- [TASK DIRECTIONS] Your result should be every line of the records below that contains the word "left".

(Stored items)

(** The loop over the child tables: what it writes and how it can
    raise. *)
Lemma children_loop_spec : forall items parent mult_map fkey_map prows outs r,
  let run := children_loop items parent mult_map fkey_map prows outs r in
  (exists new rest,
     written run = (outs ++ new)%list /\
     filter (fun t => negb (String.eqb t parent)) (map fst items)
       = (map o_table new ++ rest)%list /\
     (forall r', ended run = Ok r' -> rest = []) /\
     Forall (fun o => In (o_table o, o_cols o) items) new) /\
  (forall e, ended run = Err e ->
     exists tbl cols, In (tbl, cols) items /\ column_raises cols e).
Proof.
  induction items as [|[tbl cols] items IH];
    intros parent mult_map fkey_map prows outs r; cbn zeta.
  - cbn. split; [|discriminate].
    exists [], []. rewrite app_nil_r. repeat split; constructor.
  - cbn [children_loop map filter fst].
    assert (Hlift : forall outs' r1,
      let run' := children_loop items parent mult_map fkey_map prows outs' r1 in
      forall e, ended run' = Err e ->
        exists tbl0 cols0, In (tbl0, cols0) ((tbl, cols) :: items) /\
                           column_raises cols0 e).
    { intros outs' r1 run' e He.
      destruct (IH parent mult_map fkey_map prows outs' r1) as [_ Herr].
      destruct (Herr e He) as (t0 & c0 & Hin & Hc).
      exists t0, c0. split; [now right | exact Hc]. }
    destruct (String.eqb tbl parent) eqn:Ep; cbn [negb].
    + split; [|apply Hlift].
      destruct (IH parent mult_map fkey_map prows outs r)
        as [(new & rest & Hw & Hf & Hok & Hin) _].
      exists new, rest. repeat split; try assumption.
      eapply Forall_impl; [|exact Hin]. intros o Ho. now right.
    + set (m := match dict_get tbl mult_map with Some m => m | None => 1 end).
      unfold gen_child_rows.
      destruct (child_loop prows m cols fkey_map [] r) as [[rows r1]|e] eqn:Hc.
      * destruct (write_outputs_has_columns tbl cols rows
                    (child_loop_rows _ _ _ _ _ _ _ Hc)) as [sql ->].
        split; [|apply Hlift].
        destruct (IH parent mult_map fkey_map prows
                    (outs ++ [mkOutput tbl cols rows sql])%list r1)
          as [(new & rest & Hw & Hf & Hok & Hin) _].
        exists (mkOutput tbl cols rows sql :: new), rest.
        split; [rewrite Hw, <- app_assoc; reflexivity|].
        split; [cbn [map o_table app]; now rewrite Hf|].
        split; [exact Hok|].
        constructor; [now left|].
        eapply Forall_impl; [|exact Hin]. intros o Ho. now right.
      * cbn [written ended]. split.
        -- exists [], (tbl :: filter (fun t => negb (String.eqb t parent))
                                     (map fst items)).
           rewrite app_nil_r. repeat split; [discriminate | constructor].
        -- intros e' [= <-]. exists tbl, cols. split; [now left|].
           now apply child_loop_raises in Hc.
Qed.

---

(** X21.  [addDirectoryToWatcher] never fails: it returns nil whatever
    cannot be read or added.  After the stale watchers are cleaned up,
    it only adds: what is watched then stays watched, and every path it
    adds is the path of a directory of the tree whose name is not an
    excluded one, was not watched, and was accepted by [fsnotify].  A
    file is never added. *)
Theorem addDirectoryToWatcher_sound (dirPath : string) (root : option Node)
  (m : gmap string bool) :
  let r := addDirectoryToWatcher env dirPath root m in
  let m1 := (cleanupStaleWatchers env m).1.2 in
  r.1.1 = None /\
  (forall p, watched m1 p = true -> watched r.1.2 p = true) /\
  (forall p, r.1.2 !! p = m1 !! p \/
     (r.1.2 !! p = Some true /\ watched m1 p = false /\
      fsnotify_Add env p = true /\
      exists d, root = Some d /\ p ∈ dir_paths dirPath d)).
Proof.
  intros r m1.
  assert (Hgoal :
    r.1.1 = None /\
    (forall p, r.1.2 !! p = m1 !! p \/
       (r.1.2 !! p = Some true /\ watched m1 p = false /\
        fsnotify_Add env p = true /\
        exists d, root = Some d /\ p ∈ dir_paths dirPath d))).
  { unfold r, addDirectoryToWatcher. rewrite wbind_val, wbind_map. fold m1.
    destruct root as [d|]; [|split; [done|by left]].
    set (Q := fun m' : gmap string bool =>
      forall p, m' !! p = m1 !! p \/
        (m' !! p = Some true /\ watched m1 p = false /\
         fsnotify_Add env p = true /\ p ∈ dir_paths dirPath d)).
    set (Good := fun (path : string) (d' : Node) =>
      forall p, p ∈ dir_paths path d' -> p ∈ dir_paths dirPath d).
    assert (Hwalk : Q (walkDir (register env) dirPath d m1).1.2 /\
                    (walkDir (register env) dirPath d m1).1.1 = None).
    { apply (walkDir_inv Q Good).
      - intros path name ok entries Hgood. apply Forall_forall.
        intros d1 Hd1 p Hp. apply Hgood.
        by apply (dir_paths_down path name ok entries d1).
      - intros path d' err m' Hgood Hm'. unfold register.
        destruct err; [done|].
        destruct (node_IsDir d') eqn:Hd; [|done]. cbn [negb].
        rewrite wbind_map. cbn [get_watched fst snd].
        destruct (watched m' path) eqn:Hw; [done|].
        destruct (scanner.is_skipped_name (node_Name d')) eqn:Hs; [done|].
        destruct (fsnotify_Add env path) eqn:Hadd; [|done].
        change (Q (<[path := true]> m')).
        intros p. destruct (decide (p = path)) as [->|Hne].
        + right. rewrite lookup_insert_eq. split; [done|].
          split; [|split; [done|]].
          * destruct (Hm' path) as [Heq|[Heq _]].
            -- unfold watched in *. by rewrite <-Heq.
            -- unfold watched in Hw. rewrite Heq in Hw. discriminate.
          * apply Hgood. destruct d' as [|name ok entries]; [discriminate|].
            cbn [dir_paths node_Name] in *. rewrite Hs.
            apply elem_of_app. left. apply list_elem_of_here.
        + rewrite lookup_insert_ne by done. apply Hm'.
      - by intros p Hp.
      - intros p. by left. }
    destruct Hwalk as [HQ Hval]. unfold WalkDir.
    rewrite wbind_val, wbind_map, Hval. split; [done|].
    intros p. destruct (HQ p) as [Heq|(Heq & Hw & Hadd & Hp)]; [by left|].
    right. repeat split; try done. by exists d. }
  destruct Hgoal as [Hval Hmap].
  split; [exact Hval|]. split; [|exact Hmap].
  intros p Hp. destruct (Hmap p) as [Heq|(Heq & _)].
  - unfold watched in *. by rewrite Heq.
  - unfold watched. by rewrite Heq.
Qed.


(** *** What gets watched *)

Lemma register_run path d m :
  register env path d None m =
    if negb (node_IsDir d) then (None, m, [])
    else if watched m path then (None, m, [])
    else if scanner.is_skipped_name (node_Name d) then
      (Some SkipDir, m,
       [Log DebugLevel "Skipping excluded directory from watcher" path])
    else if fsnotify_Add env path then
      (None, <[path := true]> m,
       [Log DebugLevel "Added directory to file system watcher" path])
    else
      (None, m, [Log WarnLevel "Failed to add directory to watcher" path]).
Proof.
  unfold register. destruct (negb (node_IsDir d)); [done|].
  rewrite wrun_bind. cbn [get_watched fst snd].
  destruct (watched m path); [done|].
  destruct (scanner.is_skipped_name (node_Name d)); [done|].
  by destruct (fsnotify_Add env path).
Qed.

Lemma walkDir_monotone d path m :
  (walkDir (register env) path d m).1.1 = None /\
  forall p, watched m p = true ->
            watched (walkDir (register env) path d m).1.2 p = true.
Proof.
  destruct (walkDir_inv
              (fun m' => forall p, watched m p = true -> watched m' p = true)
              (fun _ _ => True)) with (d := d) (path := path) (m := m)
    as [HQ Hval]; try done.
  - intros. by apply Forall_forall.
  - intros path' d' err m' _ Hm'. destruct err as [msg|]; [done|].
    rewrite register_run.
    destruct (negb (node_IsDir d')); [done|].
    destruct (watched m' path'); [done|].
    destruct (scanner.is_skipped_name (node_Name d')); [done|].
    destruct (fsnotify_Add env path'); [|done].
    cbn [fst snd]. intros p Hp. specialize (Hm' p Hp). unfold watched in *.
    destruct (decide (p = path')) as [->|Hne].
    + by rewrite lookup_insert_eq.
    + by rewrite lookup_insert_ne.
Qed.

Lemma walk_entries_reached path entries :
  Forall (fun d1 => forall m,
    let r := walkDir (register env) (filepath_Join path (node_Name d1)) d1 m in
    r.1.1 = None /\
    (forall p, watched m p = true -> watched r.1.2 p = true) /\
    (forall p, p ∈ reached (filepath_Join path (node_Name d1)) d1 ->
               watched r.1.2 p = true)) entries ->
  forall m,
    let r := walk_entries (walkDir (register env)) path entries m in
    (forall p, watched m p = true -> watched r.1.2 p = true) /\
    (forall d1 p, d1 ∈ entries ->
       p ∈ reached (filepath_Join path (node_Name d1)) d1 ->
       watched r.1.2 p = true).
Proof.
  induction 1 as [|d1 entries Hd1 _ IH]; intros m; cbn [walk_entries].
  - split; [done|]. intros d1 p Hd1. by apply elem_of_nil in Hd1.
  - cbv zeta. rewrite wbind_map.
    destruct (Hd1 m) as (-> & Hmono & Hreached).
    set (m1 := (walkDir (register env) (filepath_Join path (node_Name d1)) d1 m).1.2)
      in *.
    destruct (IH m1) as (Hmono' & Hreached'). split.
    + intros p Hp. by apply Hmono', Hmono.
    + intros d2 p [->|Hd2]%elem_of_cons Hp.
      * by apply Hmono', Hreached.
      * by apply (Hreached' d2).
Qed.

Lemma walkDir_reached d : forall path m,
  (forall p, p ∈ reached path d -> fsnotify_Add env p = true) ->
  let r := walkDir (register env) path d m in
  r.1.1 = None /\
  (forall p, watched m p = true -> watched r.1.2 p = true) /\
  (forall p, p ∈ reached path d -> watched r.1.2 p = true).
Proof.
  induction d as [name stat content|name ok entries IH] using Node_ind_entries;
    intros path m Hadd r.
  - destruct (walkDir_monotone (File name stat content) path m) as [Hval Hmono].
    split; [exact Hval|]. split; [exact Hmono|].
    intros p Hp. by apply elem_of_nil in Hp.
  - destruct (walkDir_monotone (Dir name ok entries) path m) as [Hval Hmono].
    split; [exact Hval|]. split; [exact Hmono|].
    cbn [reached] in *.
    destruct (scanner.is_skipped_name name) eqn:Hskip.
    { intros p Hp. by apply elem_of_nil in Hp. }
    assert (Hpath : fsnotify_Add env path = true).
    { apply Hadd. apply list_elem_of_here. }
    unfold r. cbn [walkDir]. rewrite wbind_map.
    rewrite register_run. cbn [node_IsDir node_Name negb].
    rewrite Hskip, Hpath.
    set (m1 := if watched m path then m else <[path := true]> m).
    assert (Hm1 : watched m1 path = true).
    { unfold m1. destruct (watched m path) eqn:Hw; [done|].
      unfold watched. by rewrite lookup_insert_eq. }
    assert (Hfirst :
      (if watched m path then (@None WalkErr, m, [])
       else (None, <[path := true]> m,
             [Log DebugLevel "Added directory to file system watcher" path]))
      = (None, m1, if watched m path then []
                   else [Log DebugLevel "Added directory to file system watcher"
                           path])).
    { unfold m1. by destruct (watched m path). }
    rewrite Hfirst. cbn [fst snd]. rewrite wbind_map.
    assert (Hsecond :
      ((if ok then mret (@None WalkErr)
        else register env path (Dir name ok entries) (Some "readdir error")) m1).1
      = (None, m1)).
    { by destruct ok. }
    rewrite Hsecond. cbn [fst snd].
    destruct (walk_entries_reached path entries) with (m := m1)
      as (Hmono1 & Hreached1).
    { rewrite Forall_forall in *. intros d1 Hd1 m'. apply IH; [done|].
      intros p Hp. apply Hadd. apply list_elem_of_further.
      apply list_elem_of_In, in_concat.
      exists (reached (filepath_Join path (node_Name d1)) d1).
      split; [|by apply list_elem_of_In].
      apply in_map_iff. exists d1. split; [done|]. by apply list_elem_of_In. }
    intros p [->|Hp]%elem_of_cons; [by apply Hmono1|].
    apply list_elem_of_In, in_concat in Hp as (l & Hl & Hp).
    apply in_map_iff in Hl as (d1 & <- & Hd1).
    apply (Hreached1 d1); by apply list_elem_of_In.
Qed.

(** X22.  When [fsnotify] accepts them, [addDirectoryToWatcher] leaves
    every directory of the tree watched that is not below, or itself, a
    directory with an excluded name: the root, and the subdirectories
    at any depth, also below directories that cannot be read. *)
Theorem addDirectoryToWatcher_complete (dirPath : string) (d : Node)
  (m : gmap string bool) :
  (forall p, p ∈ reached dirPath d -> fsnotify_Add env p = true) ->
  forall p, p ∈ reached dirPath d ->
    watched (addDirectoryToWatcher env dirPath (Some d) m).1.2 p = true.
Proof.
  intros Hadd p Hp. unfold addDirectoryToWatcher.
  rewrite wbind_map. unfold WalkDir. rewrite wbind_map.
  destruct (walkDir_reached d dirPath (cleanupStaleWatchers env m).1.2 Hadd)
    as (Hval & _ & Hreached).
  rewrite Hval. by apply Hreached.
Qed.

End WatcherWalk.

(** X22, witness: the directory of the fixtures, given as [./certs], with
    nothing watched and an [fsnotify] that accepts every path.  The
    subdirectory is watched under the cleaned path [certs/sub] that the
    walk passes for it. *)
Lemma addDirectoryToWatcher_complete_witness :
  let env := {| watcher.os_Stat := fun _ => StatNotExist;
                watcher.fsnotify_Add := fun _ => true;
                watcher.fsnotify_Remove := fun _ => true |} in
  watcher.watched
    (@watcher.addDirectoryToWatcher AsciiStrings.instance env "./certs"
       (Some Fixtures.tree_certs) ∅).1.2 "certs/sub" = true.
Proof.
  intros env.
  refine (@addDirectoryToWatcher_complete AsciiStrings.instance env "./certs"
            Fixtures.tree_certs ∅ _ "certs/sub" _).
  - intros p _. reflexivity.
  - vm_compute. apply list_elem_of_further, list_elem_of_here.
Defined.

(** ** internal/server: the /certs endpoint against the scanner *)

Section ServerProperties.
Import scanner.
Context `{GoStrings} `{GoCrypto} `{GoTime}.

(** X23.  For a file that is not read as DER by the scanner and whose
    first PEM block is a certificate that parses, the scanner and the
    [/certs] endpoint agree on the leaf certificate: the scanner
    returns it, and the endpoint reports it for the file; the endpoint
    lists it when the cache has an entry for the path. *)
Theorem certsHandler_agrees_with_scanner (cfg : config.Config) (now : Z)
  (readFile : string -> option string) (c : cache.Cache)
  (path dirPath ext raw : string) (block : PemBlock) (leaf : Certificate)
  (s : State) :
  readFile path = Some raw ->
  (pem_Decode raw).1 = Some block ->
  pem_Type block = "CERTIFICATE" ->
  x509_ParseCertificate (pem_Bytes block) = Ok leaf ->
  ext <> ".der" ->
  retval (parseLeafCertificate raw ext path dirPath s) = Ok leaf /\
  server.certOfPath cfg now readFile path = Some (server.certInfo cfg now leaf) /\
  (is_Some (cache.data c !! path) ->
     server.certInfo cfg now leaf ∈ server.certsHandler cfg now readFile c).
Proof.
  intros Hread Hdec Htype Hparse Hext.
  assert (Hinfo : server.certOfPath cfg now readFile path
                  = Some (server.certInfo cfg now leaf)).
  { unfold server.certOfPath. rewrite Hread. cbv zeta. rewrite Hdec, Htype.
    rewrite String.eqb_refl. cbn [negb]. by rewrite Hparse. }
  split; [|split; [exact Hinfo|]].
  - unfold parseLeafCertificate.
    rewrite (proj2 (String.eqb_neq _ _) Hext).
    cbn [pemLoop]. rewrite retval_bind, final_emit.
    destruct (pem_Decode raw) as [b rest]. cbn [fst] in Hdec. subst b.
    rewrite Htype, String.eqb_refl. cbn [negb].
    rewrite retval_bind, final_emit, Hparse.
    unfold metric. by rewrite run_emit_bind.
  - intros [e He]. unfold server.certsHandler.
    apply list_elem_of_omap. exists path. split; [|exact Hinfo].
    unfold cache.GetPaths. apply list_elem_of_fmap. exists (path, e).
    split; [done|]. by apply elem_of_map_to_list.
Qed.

--

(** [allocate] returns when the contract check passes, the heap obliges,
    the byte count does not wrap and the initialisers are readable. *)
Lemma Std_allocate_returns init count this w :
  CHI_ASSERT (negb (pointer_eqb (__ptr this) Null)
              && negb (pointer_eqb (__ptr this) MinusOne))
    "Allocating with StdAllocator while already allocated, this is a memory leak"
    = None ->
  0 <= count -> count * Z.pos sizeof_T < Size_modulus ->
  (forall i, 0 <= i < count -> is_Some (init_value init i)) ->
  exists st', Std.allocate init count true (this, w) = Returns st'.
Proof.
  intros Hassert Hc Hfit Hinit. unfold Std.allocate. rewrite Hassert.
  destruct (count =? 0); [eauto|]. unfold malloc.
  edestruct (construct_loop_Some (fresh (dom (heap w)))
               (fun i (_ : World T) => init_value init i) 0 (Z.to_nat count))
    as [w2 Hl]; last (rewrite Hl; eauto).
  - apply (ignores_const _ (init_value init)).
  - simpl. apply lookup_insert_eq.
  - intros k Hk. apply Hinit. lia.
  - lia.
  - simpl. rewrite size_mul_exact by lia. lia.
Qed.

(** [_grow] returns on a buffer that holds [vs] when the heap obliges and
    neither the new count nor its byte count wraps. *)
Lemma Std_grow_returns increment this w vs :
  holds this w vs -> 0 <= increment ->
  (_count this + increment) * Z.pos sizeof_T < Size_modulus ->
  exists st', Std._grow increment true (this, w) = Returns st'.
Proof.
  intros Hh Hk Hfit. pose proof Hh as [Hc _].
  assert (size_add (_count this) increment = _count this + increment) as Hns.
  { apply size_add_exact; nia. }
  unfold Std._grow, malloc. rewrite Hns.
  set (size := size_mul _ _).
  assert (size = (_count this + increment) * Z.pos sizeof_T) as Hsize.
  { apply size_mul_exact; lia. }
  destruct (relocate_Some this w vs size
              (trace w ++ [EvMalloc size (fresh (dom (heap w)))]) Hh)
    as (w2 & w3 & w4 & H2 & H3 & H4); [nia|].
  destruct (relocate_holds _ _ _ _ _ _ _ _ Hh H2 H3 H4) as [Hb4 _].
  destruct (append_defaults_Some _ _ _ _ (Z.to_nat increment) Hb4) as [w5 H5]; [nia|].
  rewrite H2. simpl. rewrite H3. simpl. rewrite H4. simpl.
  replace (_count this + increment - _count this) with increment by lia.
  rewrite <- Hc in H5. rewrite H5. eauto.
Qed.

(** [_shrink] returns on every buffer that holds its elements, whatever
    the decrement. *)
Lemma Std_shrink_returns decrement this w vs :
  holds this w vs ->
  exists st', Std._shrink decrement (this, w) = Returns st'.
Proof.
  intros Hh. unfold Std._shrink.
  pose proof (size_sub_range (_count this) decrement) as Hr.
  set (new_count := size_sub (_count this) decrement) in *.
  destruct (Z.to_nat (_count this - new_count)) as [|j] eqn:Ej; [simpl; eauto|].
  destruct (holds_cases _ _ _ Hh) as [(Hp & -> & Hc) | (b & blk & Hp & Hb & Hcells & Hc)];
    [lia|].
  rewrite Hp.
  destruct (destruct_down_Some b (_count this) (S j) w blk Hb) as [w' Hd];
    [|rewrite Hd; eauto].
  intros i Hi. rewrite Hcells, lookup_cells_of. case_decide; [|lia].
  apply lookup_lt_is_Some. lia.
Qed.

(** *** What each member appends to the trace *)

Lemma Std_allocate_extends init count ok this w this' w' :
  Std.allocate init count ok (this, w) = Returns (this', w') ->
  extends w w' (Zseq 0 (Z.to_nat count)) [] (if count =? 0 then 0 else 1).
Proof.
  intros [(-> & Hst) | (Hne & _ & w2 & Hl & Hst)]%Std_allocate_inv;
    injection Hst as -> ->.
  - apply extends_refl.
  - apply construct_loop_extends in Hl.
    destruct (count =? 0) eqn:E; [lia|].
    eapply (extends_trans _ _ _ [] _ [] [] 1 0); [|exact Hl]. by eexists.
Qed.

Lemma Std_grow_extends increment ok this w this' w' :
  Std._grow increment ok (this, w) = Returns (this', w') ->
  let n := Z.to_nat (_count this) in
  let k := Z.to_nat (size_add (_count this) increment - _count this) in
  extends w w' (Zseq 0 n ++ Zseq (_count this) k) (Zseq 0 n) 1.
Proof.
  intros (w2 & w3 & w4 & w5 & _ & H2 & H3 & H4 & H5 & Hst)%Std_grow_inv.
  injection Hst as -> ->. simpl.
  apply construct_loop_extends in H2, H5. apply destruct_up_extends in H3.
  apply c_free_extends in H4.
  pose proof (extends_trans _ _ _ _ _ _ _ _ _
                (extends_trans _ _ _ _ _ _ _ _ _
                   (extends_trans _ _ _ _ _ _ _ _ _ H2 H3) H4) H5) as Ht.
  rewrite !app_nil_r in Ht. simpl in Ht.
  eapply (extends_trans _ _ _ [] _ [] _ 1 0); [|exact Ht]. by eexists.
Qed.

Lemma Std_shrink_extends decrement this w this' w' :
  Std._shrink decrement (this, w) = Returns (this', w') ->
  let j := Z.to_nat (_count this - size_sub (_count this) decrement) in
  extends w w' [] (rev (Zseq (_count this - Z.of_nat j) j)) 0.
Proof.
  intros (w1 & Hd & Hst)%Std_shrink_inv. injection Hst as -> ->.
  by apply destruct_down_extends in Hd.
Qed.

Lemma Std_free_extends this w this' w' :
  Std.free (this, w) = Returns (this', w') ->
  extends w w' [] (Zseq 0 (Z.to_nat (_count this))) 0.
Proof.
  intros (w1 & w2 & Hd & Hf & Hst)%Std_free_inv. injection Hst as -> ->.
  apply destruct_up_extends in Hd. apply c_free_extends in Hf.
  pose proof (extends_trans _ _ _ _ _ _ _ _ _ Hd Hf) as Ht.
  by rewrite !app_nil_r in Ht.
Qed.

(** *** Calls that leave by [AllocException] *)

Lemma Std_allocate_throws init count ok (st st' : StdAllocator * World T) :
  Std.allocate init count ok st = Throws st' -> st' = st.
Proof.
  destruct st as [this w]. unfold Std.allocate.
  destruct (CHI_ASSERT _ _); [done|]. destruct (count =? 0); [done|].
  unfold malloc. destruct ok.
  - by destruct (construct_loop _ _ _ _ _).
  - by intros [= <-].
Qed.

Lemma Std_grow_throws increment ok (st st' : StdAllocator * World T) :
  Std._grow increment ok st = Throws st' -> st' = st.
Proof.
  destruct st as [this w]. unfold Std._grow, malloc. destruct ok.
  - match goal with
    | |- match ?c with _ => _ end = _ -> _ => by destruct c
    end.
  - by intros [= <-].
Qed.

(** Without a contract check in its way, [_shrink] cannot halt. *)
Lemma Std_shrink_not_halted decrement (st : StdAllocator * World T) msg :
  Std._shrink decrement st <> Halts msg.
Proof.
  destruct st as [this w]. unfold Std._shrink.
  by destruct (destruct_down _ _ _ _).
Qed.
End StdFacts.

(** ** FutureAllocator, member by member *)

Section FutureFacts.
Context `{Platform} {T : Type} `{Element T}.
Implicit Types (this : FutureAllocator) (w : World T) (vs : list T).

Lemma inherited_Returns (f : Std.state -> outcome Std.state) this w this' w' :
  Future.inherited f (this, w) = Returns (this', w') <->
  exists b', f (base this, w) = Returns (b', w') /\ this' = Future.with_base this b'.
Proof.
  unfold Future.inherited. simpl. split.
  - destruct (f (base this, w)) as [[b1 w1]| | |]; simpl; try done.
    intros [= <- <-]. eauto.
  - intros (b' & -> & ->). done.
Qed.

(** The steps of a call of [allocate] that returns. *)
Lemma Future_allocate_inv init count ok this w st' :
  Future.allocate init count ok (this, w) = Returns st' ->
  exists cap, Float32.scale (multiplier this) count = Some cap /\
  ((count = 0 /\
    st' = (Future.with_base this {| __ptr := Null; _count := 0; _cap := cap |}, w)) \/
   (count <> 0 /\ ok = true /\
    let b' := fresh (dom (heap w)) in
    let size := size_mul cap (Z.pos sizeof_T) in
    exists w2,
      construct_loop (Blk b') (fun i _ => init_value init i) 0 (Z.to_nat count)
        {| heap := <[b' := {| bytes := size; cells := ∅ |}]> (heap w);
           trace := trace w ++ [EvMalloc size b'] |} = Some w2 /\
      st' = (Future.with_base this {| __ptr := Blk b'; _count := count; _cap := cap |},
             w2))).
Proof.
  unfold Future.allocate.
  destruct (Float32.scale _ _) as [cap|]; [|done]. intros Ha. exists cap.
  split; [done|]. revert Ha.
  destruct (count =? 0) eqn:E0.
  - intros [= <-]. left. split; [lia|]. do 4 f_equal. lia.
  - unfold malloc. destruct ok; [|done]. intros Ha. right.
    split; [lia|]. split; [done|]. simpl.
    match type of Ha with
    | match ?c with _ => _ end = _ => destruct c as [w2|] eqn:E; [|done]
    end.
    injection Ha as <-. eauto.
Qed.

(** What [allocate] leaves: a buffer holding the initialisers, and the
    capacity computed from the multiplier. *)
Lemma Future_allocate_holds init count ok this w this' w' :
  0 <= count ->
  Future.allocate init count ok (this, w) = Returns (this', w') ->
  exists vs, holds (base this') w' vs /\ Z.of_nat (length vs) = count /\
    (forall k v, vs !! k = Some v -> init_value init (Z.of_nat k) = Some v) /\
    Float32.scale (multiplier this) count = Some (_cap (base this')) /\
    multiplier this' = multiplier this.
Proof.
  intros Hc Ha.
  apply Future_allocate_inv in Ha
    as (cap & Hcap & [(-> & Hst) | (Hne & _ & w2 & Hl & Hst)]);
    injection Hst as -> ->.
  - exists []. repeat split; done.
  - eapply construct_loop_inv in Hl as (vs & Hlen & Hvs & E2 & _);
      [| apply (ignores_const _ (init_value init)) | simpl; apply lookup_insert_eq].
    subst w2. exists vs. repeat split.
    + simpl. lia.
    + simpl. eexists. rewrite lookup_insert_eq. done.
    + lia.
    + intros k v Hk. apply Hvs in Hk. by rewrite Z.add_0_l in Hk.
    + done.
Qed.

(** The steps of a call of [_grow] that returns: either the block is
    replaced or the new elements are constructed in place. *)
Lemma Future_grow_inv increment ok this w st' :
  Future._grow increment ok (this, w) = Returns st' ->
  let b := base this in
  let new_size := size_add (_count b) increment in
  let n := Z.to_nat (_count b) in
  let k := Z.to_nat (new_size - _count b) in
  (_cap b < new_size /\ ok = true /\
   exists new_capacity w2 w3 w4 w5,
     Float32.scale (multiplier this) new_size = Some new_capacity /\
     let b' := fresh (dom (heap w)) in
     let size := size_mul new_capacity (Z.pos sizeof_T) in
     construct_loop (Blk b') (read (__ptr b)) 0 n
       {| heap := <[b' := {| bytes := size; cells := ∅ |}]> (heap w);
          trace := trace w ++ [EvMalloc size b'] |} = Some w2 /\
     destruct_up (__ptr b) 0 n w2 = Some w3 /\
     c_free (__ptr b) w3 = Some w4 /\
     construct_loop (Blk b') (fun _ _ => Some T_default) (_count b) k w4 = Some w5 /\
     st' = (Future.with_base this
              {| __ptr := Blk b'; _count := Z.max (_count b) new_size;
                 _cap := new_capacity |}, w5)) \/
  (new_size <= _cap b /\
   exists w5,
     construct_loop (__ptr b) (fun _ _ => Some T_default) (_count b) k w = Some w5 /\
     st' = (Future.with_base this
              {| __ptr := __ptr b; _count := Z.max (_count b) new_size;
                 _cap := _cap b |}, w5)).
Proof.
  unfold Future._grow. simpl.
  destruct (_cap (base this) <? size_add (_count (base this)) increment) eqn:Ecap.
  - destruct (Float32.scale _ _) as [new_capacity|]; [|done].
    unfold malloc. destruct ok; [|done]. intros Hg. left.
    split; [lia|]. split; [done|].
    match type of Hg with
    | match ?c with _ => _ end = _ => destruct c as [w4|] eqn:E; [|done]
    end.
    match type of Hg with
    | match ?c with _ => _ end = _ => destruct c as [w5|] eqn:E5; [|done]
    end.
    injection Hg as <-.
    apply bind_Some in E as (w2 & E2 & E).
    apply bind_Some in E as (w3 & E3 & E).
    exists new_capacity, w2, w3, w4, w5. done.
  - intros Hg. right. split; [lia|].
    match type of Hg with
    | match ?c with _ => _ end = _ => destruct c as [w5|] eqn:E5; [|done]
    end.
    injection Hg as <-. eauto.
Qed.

- [RESPONSE TO THIS EXERCISE]
        constructor; [now left|].
        -- intros e' [= <-]. exists tbl, cols. split; [now left|].
    destruct root as [d|]; [|split; [done|by left]].
            apply elem_of_app. left. apply list_elem_of_here.
      - intros p. by left. }
    intros p. destruct (HQ p) as [Heq|(Heq & Hw & Hadd & Hp)]; [by left|].
  - intros [= <-]. left. split; [lia|]. do 4 f_equal. lia.
    unfold malloc. destruct ok; [|done]. intros Hg. left.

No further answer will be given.